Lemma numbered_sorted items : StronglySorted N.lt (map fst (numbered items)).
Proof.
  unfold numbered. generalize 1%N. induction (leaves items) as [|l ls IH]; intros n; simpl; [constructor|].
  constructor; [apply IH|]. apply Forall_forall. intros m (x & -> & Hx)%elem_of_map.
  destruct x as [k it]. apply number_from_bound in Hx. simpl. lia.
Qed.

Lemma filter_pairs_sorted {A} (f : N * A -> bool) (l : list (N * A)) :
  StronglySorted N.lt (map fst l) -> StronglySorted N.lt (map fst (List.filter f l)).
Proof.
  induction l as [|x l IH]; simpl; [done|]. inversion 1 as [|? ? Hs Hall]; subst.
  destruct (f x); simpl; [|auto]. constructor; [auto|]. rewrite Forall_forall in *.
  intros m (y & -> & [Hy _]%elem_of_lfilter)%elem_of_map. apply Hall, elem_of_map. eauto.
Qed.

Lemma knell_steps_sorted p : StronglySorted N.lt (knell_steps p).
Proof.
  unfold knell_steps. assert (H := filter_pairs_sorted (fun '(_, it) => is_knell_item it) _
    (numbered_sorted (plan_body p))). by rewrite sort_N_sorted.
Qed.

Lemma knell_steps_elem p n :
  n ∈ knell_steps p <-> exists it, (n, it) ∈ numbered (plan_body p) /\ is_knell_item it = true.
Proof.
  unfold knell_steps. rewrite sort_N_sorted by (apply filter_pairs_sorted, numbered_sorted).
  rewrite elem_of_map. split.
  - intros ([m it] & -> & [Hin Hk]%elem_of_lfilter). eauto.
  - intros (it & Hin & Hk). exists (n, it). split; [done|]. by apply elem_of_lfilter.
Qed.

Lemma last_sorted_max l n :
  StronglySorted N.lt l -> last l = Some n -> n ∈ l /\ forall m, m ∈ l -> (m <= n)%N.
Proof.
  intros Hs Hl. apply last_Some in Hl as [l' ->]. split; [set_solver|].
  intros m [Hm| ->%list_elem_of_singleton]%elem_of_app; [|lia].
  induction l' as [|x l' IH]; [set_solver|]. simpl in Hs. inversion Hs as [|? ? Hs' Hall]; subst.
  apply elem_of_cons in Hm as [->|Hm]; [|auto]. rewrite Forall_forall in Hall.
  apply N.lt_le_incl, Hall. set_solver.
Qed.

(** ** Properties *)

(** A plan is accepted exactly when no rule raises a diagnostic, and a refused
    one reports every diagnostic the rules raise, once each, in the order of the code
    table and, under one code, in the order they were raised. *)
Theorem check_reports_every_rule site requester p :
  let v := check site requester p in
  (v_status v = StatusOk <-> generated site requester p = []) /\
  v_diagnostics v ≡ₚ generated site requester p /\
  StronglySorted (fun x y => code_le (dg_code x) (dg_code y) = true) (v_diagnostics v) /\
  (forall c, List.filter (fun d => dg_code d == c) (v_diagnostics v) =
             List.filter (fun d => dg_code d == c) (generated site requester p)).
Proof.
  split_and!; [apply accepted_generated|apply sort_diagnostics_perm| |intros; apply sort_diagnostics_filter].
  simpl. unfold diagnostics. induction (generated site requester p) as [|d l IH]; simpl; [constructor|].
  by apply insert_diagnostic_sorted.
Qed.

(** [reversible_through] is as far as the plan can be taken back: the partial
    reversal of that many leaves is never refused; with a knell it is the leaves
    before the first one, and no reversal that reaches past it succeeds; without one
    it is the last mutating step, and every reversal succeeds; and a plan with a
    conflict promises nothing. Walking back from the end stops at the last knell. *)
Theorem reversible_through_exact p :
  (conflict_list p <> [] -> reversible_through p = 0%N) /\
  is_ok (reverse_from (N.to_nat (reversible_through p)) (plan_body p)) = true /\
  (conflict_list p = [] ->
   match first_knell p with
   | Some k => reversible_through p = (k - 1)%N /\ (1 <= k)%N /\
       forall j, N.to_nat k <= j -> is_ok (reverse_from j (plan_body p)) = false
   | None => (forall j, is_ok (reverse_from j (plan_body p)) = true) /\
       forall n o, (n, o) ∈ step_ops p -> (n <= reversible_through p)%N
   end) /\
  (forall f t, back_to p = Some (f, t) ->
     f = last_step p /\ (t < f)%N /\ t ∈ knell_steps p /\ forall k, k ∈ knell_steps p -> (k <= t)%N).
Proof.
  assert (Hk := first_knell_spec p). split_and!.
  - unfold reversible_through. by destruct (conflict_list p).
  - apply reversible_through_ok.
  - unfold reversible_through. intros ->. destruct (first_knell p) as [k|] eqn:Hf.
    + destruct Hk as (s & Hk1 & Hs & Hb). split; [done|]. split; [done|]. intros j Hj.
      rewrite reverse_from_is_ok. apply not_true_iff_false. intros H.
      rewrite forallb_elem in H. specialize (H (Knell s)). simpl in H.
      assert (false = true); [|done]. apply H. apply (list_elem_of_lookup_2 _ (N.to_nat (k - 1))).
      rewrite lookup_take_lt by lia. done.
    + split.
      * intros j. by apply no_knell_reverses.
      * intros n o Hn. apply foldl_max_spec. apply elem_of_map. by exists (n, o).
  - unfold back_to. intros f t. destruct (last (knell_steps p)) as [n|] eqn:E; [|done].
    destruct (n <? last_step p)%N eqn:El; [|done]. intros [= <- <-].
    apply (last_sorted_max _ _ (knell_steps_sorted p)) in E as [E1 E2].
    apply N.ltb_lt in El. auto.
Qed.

——

Would you please copy, word for word, everything above from the line containing "- unfold reversible_through. intros" down to the line containing "assert (false = true);", those two lines included?

  - unfold reversible_through. intros ->. destruct (first_knell p) as [k|] eqn:Hf.
    + destruct Hk as (s & Hk1 & Hs & Hb). split; [done|]. split; [done|]. intros j Hj.
      rewrite reverse_from_is_ok. apply not_true_iff_false. intros H.
      rewrite forallb_elem in H. specialize (H (Knell s)). simpl in H.
      assert (false = true); [|done]. apply H. apply (list_elem_of_lookup_2 _ (N.to_nat (k - 1))).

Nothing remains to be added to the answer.